Xoth

Xoth

INTERDIMENSIONAL INVOCATIONS WITH TYLER STURGILL
Since their debut in 2014, Seattle’s Xoth has continually spewed its unique brand of extreme metal upon unsuspecting listeners to great pleasure and critical acclaim. Appearing on festivals including Northwest Terror Fest and sharing the stage with bands including Voivod, Napalm Death, and Marduk, Xoth has consistently turned heads and expanded its cult-like following throughout the West Coast and beyond. With the release of their second full-length, Interdimensional Invocations, Xoth reveals a fully mature sound and a vivid imagination that is oddly familiar and refreshingly original at the same time. Shredding dual guitars, pummeling drums, speed chopper bass, and diverse vocals all dance together in disgusting harmony with magnificent mixing by Joe Cincotta at Full Force Studios (Obituary, Suffocation), and masterful mastering by Julian Silva (On Air Mastering). If you’re looking for the perfect soundtrack to a once-futuristic dystopia that is quickly becoming an inevitable reality, look no further.

‘Interdimensional Invocations’ was the product of three years of work. We always end up throwing away more music than we write. The compositions start at home, and then we work out the songs as a band. We spend a lot of time rearranging, trying out different parts together, trashing parts, and trying out each other’s ideas. It can be both fun and painful.

We record an album when we have eight songs finished that we are all happy about. No more, no less. I start by conjuring up some images and themes in my head, and then I let those drive the music that starts coming out. If done correctly, I can’t even recall how I came up with music in the first place. Some would call this connecting with your muse or reaching a flow state, something along those lines. It is all the same thing to me.


Every human being wants to know where they came from. We are all going to die and want to figure it all out before that happens. Obviously, many have found their answers in religion, science, new age-y stuff, etc. Personally, I want to stay away from any sort of dogma and spend my life learning and contemplating the endless possibilities of the universe. I won’t settle on one idea. I think you start to rot away from the inside out when your beliefs become stagnant.

I started to really get into music around 1999. I would come home from school, put on MTV, and watch for hours. It started with mainstream nu-metal music, and then I got into punk rock and started going to Warped Tour and shows like that. The first metal album that really screwed me up was GWAR’s ‘Scumdogs of the Universe.’. I was 12 years old when I discovered them through the Beavis and Butthead game on Sega Genesis. Soon after that, my guitar teacher showed me Iron Maiden, which got me hooked on playing metal guitar. I was truly introduced to the vastness of the genre when my family hosted an exchange student from Chile. We really connected, he played bass, and I played the guitar.
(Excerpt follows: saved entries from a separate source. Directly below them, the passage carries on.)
(* ===== verification/Kstate.v ===== *)
(** The kernel's state above the process table: the structures of
    kernel/sleeplock.h, kernel/buf.h, kernel/fs.h, kernel/file.h, kernel/log.c,
    kernel/pipe.c, kernel/console.c and kernel/uart.c, and the accessors that
    the components share.

    Pointers to array elements are indices.  A disk block is the list of its
    bytes; [splice], [le_get] and [le_put] are the C accesses to fields of a
    structure that overlays it.  The writes to the disk are recorded in order,
    so that the contents at a crash between any two of them can be stated. *)

From Stdlib Require Import ZArith Lia List String Bool.
From stdpp Require Import base tactics numbers list functions.
From S2P Require Import Prelude.
From S2P Require Import Abi.
From S2P Require Import Spinlock.
From S2P Require Import Cstring.
From S2P Require Import Kalloc.
From S2P Require Import Vm.
From S2P Require Import Proc.
From S2P Require Import Sched.

(** * Constants *)

Definition NFILE : nat := 100.
Definition NINODE : nat := 50.
Definition NDEV : Z := 10.
Definition ROOTDEV : Z := 1.
Definition MAXARG : nat := 32.
Definition MAXOPBLOCKS : Z := 10.
Definition LOGSIZE : Z := MAXOPBLOCKS * 3.
Definition NBUF : nat := 30.
Definition MAXPATH : Z := 128.
Definition USERSTACK : Z := 1.

Definition PIPESIZE : Z := 512.
Definition INPUT_BUF_SIZE : Z := 128.
Definition UART_TX_BUF_SIZE : Z := 32.

(** * Bytes of a structure *)

(** Overwrite the bytes of [l] from [off] on with [bs]. *)
Definition splice (off : Z) (bs l : list Z) : list Z :=
  take (Z.to_nat off) l ++ bs ++ drop (Z.to_nat off + length bs) l.

(** The [n] bytes of [l] at [off]. *)
Definition slice (off n : Z) (l : list Z) : list Z := take (Z.to_nat n) (drop (Z.to_nat off) l).

(** Little-endian integers. *)
Fixpoint le_val (l : list Z) : Z :=
  match l with
  | [] => 0
  | b :: l' => b + 2 ^ 8 * le_val l'
  end.
Fixpoint le_bytes (n : nat) (v : Z) : list Z :=
  match n with
  | O => []
  | S n' => u8 v :: le_bytes n' (v / 2 ^ 8)
  end.
Definition le_get (n off : Z) (l : list Z) : Z := le_val (slice off n l).
Definition le_put (n off v : Z) (l : list Z) : list Z := splice off (le_bytes (Z.to_nat n) v) l.

(** An element of an array. *)
Definition at_Z (l : list Z) (i : Z) : Z := nth (Z.to_nat i) l 0.

(** * Data *)

(** The sleep locks, each in the structure it protects. *)
Inductive slid : Type :=
| sl_buf (b : nat)
| sl_inode (i : nat).

#[export] Instance slid_eq_dec : EqDecision slid.
Proof. solve_decision. Defined.

(** [struct sleeplock]; its [lk] is [slid_lock] in the lock table and its
    address, as a channel, is [slid_chan]. *)
Record sleeplock := mkSleeplock {
  sl_locked : bool;
  sl_name : string;
  sl_pid : Z            (* process holding lock *)
}.

Definition slid_lock (l : slid) : lockid :=
  match l with sl_buf b => buf_sleep_lk b | sl_inode i => inode_sleep_lk i end.
Definition slid_chan (l : slid) : chan :=
  match l with sl_buf b => ch_buf_lock b | sl_inode i => ch_inode_lock i end.

(** The type field of [struct file]. *)
Inductive ftype := FD_NONE | FD_PIPE | FD_INODE | FD_DEVICE.


(** [struct buf]. *)
Record buf := mkBuf {
  b_valid : bool;   (* has data been read from disk? *)
  b_dev : Z;
  b_blockno : Z;
  b_refcnt : Z;
  b_prev : nat;   (* LRU cache list *)
  b_next : nat;
  b_data : list Z
}.

(** [struct log] with its [struct logheader]; the lock is [log_lock]. *)
Record log := mkLog {
  lg_start : Z;
  lg_size : Z;
  lg_outstanding : Z;   (* how many FS sys calls are executing *)
  lg_committing : bool;   (* in commit(), please wait *)
  lg_dev : Z;
  lg_n : Z;   (* lh.n *)
  lg_block : list Z   (* lh.block *)
}.
(* ===== verification/Bytes.v ===== *)
(** Fields of structures that overlay a block: lemmas on [splice], [slice] and
    the little-endian integers of Kstate. *)

From Stdlib Require Import ZArith Lia List Bool.
From stdpp Require Import base tactics numbers list.
From S2P Require Import Prelude.
From S2P Require Import Abi.
From S2P Require Import Kstate.

Lemma length_splice off bs l :
  (Z.to_nat off + length bs <= length l)%nat -> length (splice off bs l) = length l.
Proof. intros H. unfold splice. rewrite !length_app, length_take, length_drop. lia. Qed.

Lemma length_slice off n l :
  (Z.to_nat off + Z.to_nat n <= length l)%nat -> length (slice off n l) = Z.to_nat n.
Proof. intros H. unfold slice. rewrite length_take, length_drop. lia. Qed.

Lemma slice_splice off n bs l :
  (Z.to_nat off + length bs <= length l)%nat -> Z.to_nat n = length bs ->
  slice off n (splice off bs l) = bs.
Proof.
  intros Hl Hn. unfold slice, splice. rewrite drop_app_length' by (rewrite length_take; lia).
  by rewrite take_app_length'.
Qed.

Lemma slice_splice_ne off n off' bs l :
  (Z.to_nat off' + length bs <= length l)%nat ->
  (Z.to_nat off + Z.to_nat n <= Z.to_nat off' \/ Z.to_nat off' + length bs <= Z.to_nat off)%nat ->
  slice off n (splice off' bs l) = slice off n l.
Proof.
  intros Hl Hd. apply list_eq. intros i. unfold slice, splice.
  destruct (decide (i < Z.to_nat n)%nat) as [Hi|]; [|by rewrite !lookup_take_ge by lia].
  rewrite !lookup_take_lt by done. rewrite !lookup_drop. destruct Hd.
  - rewrite lookup_app_l by (rewrite length_take; lia). by rewrite lookup_take_lt by lia.
  - rewrite lookup_app_r by (rewrite length_take; lia). rewrite lookup_app_r by (rewrite length_take; lia).
    rewrite lookup_drop, length_take. f_equal. lia.
Qed.

(** The copy of a whole block. *)
Lemma splice_all n s l : length s = Z.to_nat n -> length l = Z.to_nat n -> splice 0 (slice 0 n s) l = s.
Proof.
  intros Hs Hl. unfold splice, slice. simpl. rewrite drop_0, take_ge by lia.
  rewrite drop_ge by lia. by rewrite app_nil_r.
Qed.

Lemma at_insert (l : list Z) i j x : (i < length l)%nat -> 0 <= j ->
  at_Z (<[i := x]> l) j = if decide (Z.to_nat j = i) then x else at_Z l j.
Proof.
  intros Hi Hj. unfold at_Z. rewrite !nth_lookup. case_decide as E.
  - subst. by rewrite list_lookup_insert_eq.
  - by rewrite list_lookup_insert_ne.
Qed.

(** ** Little-endian integers *)

Lemma length_le_bytes n v : length (le_bytes n v) = n.
Proof. revert v. induction n; intros v; simpl; auto. Qed.

Lemma le_val_bytes n v : le_val (le_bytes n v) = v mod 2 ^ (8 * Z.of_nat n).
Proof.
  revert v. induction n as [|n IH]; intros v; [by rewrite Z.mod_1_r|].
  cbn [le_bytes le_val]. rewrite IH. unfold u8.
  replace (8 * Z.of_nat (S n)) with (8 + 8 * Z.of_nat n) by lia.
  rewrite Z.pow_add_r by lia. rewrite Z.rem_mul_r; [done|lia|]. apply Z.pow_pos_nonneg; lia.
Qed.

Lemma length_le_put n off v l :
  0 <= n -> (Z.to_nat off + Z.to_nat n <= length l)%nat -> length (le_put n off v l) = length l.
Proof. intros Hn H. apply length_splice. rewrite length_le_bytes. lia. Qed.

(** Reading back a field, and the other fields. *)
Lemma le_get_put n off v l :
  0 <= n -> (Z.to_nat off + Z.to_nat n <= length l)%nat -> le_get n off (le_put n off v l) = v mod 2 ^ (8 * n).
Proof.
  intros Hn H. unfold le_get, le_put. rewrite slice_splice by (rewrite length_le_bytes; lia).
  rewrite le_val_bytes. by rewrite Z2Nat.id.
Qed.

Lemma le_get_put_ne n off n' off' v l :
  0 <= n' -> (Z.to_nat off' + Z.to_nat n' <= length l)%nat ->
  (Z.to_nat off + Z.to_nat n <= Z.to_nat off' \/ Z.to_nat off' + Z.to_nat n' <= Z.to_nat off)%nat ->
  le_get n off (le_put n' off' v l) = le_get n off l.
Proof. intros Hn H Hd. unfold le_get, le_put. rewrite slice_splice_ne; rewrite ?length_le_bytes; done. Qed.

Lemma s32_mod v : s32 (v mod 2 ^ 32) = s32 v.
Proof. unfold s32. f_equal. by rewrite Zplus_mod_idemp_l. Qed.

Lemma s16_mod v : s16 (v mod 2 ^ 16) = s16 v.
Proof. unfold s16. f_equal. by rewrite Zplus_mod_idemp_l. Qed.

(** Bytes read as an integer and stored again. *)
Definition is_bytes (l : list Z) : Prop := Forall (fun b => 0 <= b < 256) l.

Lemma le_bytes_val l : is_bytes l -> le_bytes (length l) (le_val l) = l.
Proof.
  induction 1 as [|b l Hb Hl IH]; [done|]. cbn [length le_bytes le_val].
  replace (u8 (b + 2 ^ 8 * le_val l)) with b.
  - f_equal. replace ((b + 2 ^ 8 * le_val l) / 2 ^ 8) with (le_val l); [done|].
    rewrite Z.mul_comm, Z.div_add, Z.div_small; lia.
  - unfold u8. rewrite Z.mul_comm, Z.mod_add by lia. rewrite Z.mod_small; lia.
Qed.

Lemma le_bytes_bytes n v : is_bytes (le_bytes n v).
Proof.
  revert v. induction n as [|n IH]; intros v; constructor; [|apply IH].
  unfold u8. apply Z.mod_pos_bound. lia.
Qed.
(* ===== verification/Ring.v ===== *)
(** Rings: a buffer of [size] bytes indexed by counters that count modulo a
    power of two and are reduced modulo [size] at each access, as the pipes, the
    console and the UART driver have them. *)

From Stdlib Require Import ZArith Lia List.
From stdpp Require Import base tactics numbers list.
From S2P Require Import Prelude.
From S2P Require Import Kstate.
From S2P Require Import Bytes.

(** * Counters *)

(** How far the counter [b] is ahead of [a], modulo [M]. *)
Definition ahead (M a b : Z) : Z := (b - a) mod M.

Section ahead.
Context (M : Z) (HM : 0 < M).

Lemma ahead_range a b : 0 <= ahead M a b < M.
Proof. by apply Z.mod_pos_bound. Qed.

Lemma ahead_refl a : ahead M a a = 0.
Proof. unfold ahead. by rewrite Z.sub_diag, Z.mod_0_l by lia. Qed.

Lemma ahead_0 a b : 0 <= a < M -> 0 <= b < M -> ahead M a b = 0 <-> a = b.
Proof.
  intros Ha Hb. split; [|intros ->; apply ahead_refl]. unfold ahead. intros E.
  apply Z.mod_divide in E as [q E]; [|lia]. assert (q = 0) as -> by nia. lia.
Qed.

Lemma ahead_trans a b c : ahead M a b + ahead M b c < M -> ahead M a c = ahead M a b + ahead M b c.
Proof.
  intros H. pose proof (ahead_range a b). pose proof (ahead_range b c).
  rewrite <-(Z.mod_small (ahead M a b + ahead M b c) M) by lia.
  unfold ahead. rewrite <-Z.add_mod by lia. f_equal. lia.
Qed.

(** Moving either counter by [d]. *)
Lemma ahead_move a b d : 0 <= ahead M a b + d < M -> ahead M a ((b + d) mod M) = ahead M a b + d.
Proof.
  intros H. unfold ahead in *. rewrite Zminus_mod_idemp_l.
  rewrite <-(Z.mod_small ((b - a) mod M + d) M) by lia. rewrite Zplus_mod_idemp_l. f_equal. lia.
Qed.

Lemma ahead_follow a b d : 0 <= ahead M a b - d < M -> ahead M ((a + d) mod M) b = ahead M a b - d.
Proof.
  intros H. unfold ahead in *. rewrite Zminus_mod_idemp_r.
  rewrite <-(Z.mod_small ((b - a) mod M - d) M) by lia. rewrite Zminus_mod_idemp_l. f_equal. lia.
Qed.

(** A counter in terms of an earlier one, in a ring of [size] slots. *)
Lemma ahead_slot size a b : (size | M) -> b mod size = (a + Z.of_nat (Z.to_nat (ahead M a b))) mod size.
Proof.
  intros Hd. rewrite Z2Nat.id by apply ahead_range.
  rewrite <-(Z.mod_mod_divide (a + _) M size) by done. unfold ahead.
  rewrite Zplus_mod_idemp_r. replace (a + (b - a)) with b by lia. by rewrite Z.mod_mod_divide.
Qed.

End ahead.

(** * The bytes between two counters *)

Section ring.
Context (size : Z) (Hsize : 0 < size).

(** The [n] bytes from counter [r] on. *)
Definition slots (buf : list Z) (r : Z) (n : nat) : list Z :=
  map (fun i => at_Z buf ((r + Z.of_nat i) mod size)) (seq 0 n).

Lemma slots_length buf r n : length (slots buf r n) = n.
Proof. unfold slots. by rewrite length_map, length_seq. Qed.

Lemma slots_cons buf r n : slots buf r (S n) = at_Z buf (r mod size) :: slots buf (r + 1) n.
Proof.
  unfold slots. cbn [seq map]. rewrite Z.add_0_r. f_equal.
  rewrite <-seq_shift, map_map. apply map_ext. intros i. do 2 f_equal. lia.
Qed.

Lemma slots_add buf m : forall n r, slots buf r (n + m) = slots buf r n ++ slots buf (r + Z.of_nat n) m.
Proof.
  induction n as [|n IH]; intros r; [by rewrite Z.add_0_r|].
  rewrite Nat.add_succ_l, !slots_cons, IH. simpl. do 3 f_equal. lia.
Qed.

Lemma slots_snoc buf r n : slots buf r (S n) = slots buf r n ++ [at_Z buf ((r + Z.of_nat n) mod size)].
Proof. rewrite <-Nat.add_1_r, slots_add. f_equal. unfold slots. simpl. by rewrite Z.add_0_r. Qed.

Lemma slots_congr buf r r' n : r mod size = r' mod size -> slots buf r n = slots buf r' n.
Proof.
  intros E. unfold slots. apply map_ext. intros i.
  by rewrite <-(Zplus_mod_idemp_l r), <-(Zplus_mod_idemp_l r'), E.
Qed.

(** A counter reduced modulo a multiple of the size is as good. *)
Lemma slots_wrap M buf r n : (size | M) -> slots buf (r mod M) n = slots buf r n.
Proof. intros Hd. apply slots_congr. by apply Z.mod_mod_divide. Qed.

(** A store in the slot that follows the [n] bytes, or a later one. *)
Lemma slots_put ch buf r n e : length buf = Z.to_nat size -> Z.of_nat n < size ->
  e mod size = (r + Z.of_nat n) mod size -> forall j, (j <= n)%nat ->
  slots (<[Z.to_nat (e mod size) := ch]> buf) r j = slots buf r j.
Proof.
  intros Hb Hn He j Hj. unfold slots. apply map_ext_in. intros i [_ Hi]%in_seq.
  pose proof (Z.mod_pos_bound e size Hsize). pose proof (Z.mod_pos_bound (r + Z.of_nat i) size Hsize).
  rewrite at_insert by lia. rewrite decide_False; [done|]. intros Eq.
  assert ((size | Z.of_nat n - Z.of_nat i)) as [q Hq].
  { apply Z.mod_divide; [lia|]. replace (Z.of_nat n - Z.of_nat i) with (r + Z.of_nat n - (r + Z.of_nat i)) by lia.
    apply Z2Nat.inj in Eq; [|lia|lia]. rewrite Zminus_mod, Eq, He, Z.sub_diag. by apply Z.mod_0_l; lia. }
  clear - Hq Hn Hj Hi Hsize. destruct (Z.le_gt_cases q 0); nia.
Qed.

Lemma slots_put_snoc ch buf r n e : length buf = Z.to_nat size -> Z.of_nat n < size ->
  e mod size = (r + Z.of_nat n) mod size ->
  slots (<[Z.to_nat (e mod size) := ch]> buf) r (S n) = slots buf r n ++ [ch].
Proof.
  intros Hb Hn He. rewrite slots_snoc, (slots_put ch buf r n e Hb Hn He n) by lia. do 2 f_equal.
  pose proof (Z.mod_pos_bound e size Hsize). rewrite <-He, at_insert by lia. by rewrite decide_True.
Qed.

End ring.
(** The buffer that [bget] returns, referenced once more. *)
Definition ca_get (dev n : Z) (a : acache) : option (nat * acache) :=
  match ca_find dev n a with
  | Some b => Some (b, ca_ref Z.succ b a)
  | None =>
      match ca_victim a with
      | Some b => Some (b, ca_set b (mkCbuf false dev n 1 (cb_data (ca_buf a b))) a)
      | None => None
      end
  end.

(** A locked buffer has the block's contents. *)
Definition ca_load (disk : Z -> list Z) (b : nat) (a : acache) : acache :=
  let c := ca_buf a b in
  if cb_valid c then a else ca_set b (cb_fill (disk (cb_blockno c)) c) a.

Definition ca_release (b : nat) (a : acache) : acache :=
  let a' := ca_lock b None (ca_ref Z.pred b a) in
  if cb_refcnt (ca_buf a' b) =? 0 then ca_front b a' else a'.

(** The kernel of process [p] has the cache [a]. *)
Record bstate (k : ks) (p : nat) (pid : Z) (a : acache) : Prop := {
  bs_run : running k p pid;
  bs_ring : ring (k_bufs k) (ca_ring a);
  bs_all : Permutation (ca_ring a) (seq 0 NBUF);
  bs_core : forall b, (b < NBUF)%nat -> core (k_bufs k b) = ca_buf a b;
  bs_own : forall b, (b < NBUF)%nat -> lock_owner (k_sleep k (sl_buf b)) = ca_own a b
}.

(** What the cache leaves alone. *)
Definition frame (k k' : ks) : Prop :=
  k_log k' = k_log k /\ k_sb k' = k_sb k /\ k_inodes k' = k_inodes k /\
  (forall i, k_sleep k' (sl_inode i) = k_sleep k (sl_inode i)).

#[export] Instance frame_preorder : PreOrder frame.
Proof.
  split; [by repeat split|]. intros k1 k2 k3 (H1 & H2 & H3 & H4) (H5 & H6 & H7 & H8).
  split; [congruence|]. split; [congruence|]. split; [congruence|]. intros i. by rewrite H8, H4.
Qed.
(* ===== verification/Log.v ===== *)
(** The write-ahead log of the file system (kernel/log.c). *)

From Stdlib Require Import ZArith Lia List String Bool.
From stdpp Require Import base tactics numbers list functions sets.
From S2P Require Import Prelude.
From S2P Require Import Spinlock.
From S2P Require Import Cstring.
From S2P Require Import Kalloc.
From S2P Require Import Vm.
From S2P Require Import Proc.
From S2P Require Import Sched.
From S2P Require Import Abi.
From S2P Require Import Kstate.
From S2P Require Import Bio.

(** sizeof(struct logheader) *)
Definition LOGHEADER_SIZE : Z := 4 + 4 * LOGSIZE.

(** [hb->n] and [hb->block[i]] in the bytes of a header block. *)
Definition head_n (data : list Z) : Z := s32 (le_get 4 0 data).
Definition head_block (data : list Z) (i : Z) : Z := s32 (le_get 4 (4 + 4 * i) data).
Definition put_head_n (n : Z) (data : list Z) : list Z := le_put 4 0 n data.
Definition put_head_block (i v : Z) (data : list Z) : list Z := le_put 4 (4 + 4 * i) v data.

Section log.
Context `{Swtch ks} `{BlockDev}.

(** [memmove(dst->data, src->data, BSIZE)] *)
Definition copy_block (dst src : nat) : M ks unit :=
  s <- getbuf src ;;
  updbuf dst (fun d => set_b_data (splice 0 (slice 0 BSIZE (b_data s)) (b_data d)) d).

Definition install_trans (recovering : bool) : M ks unit :=
  lg <- getlog ;;
  for_each (seq 0 (Z.to_nat (lg_n lg))) (fun tail =>
    lg <- getlog ;;
    lbuf <- bread (u32 (lg_dev lg)) (u32 (lg_start lg + Z.of_nat tail + 1)) ;;
    dbuf <- bread (u32 (lg_dev lg)) (u32 (at_Z (lg_block lg) (Z.of_nat tail))) ;;
    copy_block dbuf lbuf ;;;
    bwrite dbuf ;;;
    (if negb recovering then bunpin dbuf else ret tt) ;;;
    brelse lbuf ;;;
    brelse dbuf).

Definition read_head : M ks unit :=
  lg <- getlog ;;
  buf <- bread (u32 (lg_dev lg)) (u32 (lg_start lg)) ;;
  bp <- getbuf buf ;;
  updlog (set_lg_n (head_n (b_data bp))) ;;;
  for_each (seq 0 (Z.to_nat (head_n (b_data bp)))) (fun i =>
    if (length (lg_block lg) <=? i)%nat then undef else
    updlog (fun lg => set_lg_block (<[i := head_block (b_data bp) (Z.of_nat i)]> (lg_block lg)) lg)) ;;;
  brelse buf.

Definition write_head : M ks unit :=
  lg <- getlog ;;
  buf <- bread (u32 (lg_dev lg)) (u32 (lg_start lg)) ;;
  updbuf buf (fun bp => set_b_data (put_head_n (lg_n lg) (b_data bp)) bp) ;;;
  for_each (seq 0 (Z.to_nat (lg_n lg))) (fun i =>
    updbuf buf (fun bp => set_b_data
      (put_head_block (Z.of_nat i) (at_Z (lg_block lg) (Z.of_nat i)) (b_data bp)) bp)) ;;;
  bwrite buf ;;;
  brelse buf.

Definition recover_from_log : M ks unit :=
  read_head ;;;
  install_trans true ;;;
  updlog (set_lg_n 0) ;;;
  write_head.

Definition initlog (dev : Z) (sb : superblock) : M ks unit :=
  if BSIZE <=? LOGHEADER_SIZE then panic "initlog: too big logheader" else
  zoom (initlock log_lock "log") ;;;
  updlog (set_lg_start (s32 (sb_logstart sb))) ;;;
  updlog (set_lg_size (s32 (sb_nlog sb))) ;;;
  updlog (set_lg_dev dev) ;;;
  recover_from_log.

(** [log.committing], or this op might exhaust the log: begin_op has to wait. *)
Definition log_waits (lg : log) : bool :=
  lg_committing lg || (LOGSIZE <? lg_n lg + (lg_outstanding lg + 1) * MAXOPBLOCKS).
Definition log_enter (lg : log) : log := set_lg_outstanding (s32 (lg_outstanding lg + 1)) lg.
Definition log_leave (lg : log) : log := set_lg_outstanding (s32 (lg_outstanding lg - 1)) lg.

(** The [while(1)] of begin_op; both of its first branches sleep. *)
Fixpoint begin_op_loop (fuel : nat) : M ks unit :=
  match fuel with
  | O => asleep
  | S f =>
      lg <- getlog ;;
      if log_waits lg then sleep ch_log log_lock ;;; begin_op_loop f
      else
        updlog log_enter ;;;
        rel log_lock
  end.
Definition begin_op : M ks unit :=
  acq log_lock ;;;
  begin_op_loop (S swtch_wakeups).

Definition write_log : M ks unit :=
  lg <- getlog ;;
  for_each (seq 0 (Z.to_nat (lg_n lg))) (fun tail =>
    lg <- getlog ;;
    to <- bread (u32 (lg_dev lg)) (u32 (lg_start lg + Z.of_nat tail + 1)) ;;
    from <- bread (u32 (lg_dev lg)) (u32 (at_Z (lg_block lg) (Z.of_nat tail))) ;;
    copy_block to from ;;;
    bwrite to ;;;
    brelse from ;;;
    brelse to).

Definition commit : M ks unit :=
  lg <- getlog ;;
  if 0 <? lg_n lg then
    write_log ;;;
    write_head ;;;
    install_trans false ;;;
    updlog (set_lg_n 0) ;;;
    write_head
  else ret tt.

Definition end_op : M ks unit :=
  acq log_lock ;;;
  updlog log_leave ;;;
  lg <- getlog ;;
  if lg_committing lg then panic "log.committing" else
  do_commit <- (if lg_outstanding lg =? 0
                then updlog (set_lg_committing true) ;;; ret true
                else wake ch_log ;;; ret false) ;;
  rel log_lock ;;;
  if (do_commit : bool) then
    commit ;;;
    acq log_lock ;;;
    updlog (set_lg_committing false) ;;;
    wake ch_log ;;;
    rel log_lock
  else ret tt.

(** The first position of [blockno] among the [n] logged blocks, or [n]. *)
Fixpoint absorb (i : nat) (blocks : list Z) (blockno : Z) : nat :=
  match blocks with
  | [] => i
  | b :: bs => if u32 b =? blockno then i else absorb (S i) bs blockno
  end.

(** The space test of log_write, and the slot the block number goes to. *)
Definition log_full (lg : log) : bool :=
  (LOGSIZE <=? lg_n lg) || (lg_size lg - 1 <=? lg_n lg).
Definition log_slot (blockno : Z) (lg : log) : nat :=
  absorb 0 (take (Z.to_nat (lg_n lg)) (lg_block lg)) blockno.
Definition log_store (blockno : Z) (lg : log) : log :=
  set_lg_block (<[log_slot blockno lg := s32 blockno]> (lg_block lg)) lg.
Definition log_grow (lg : log) : log := set_lg_n (lg_n lg + 1) lg.

Definition log_write (b : nat) : M ks unit :=
  acq log_lock ;;;
  lg <- getlog ;;
  if log_full lg then panic "too big a transaction" else
  if lg_outstanding lg <? 1 then panic "log_write outside of trans" else
  bp <- getbuf b ;;
  let i := log_slot (b_blockno bp) lg in
  updlog (log_store (b_blockno bp)) ;;;
  (if Z.of_nat i =? lg_n lg then bpin b ;;; updlog log_grow else ret tt) ;;;
  rel log_lock.

End log.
He introduced me to many cool bands that I would have never known existed.

Xoth aims to connect people to the raw force of music through intensity and an extreme spectrum of melodic variance. We want to give an uplifting and exciting experience to take part in. I think music is everywhere. Nothing is static; everything is vibrating; everything has a frequency. What humans can hear is just a small part of the spectrum. So yes, I do think music can unite people through an unseen force that runs through everything while also being a good time. Perhaps music can even be used as a weapon?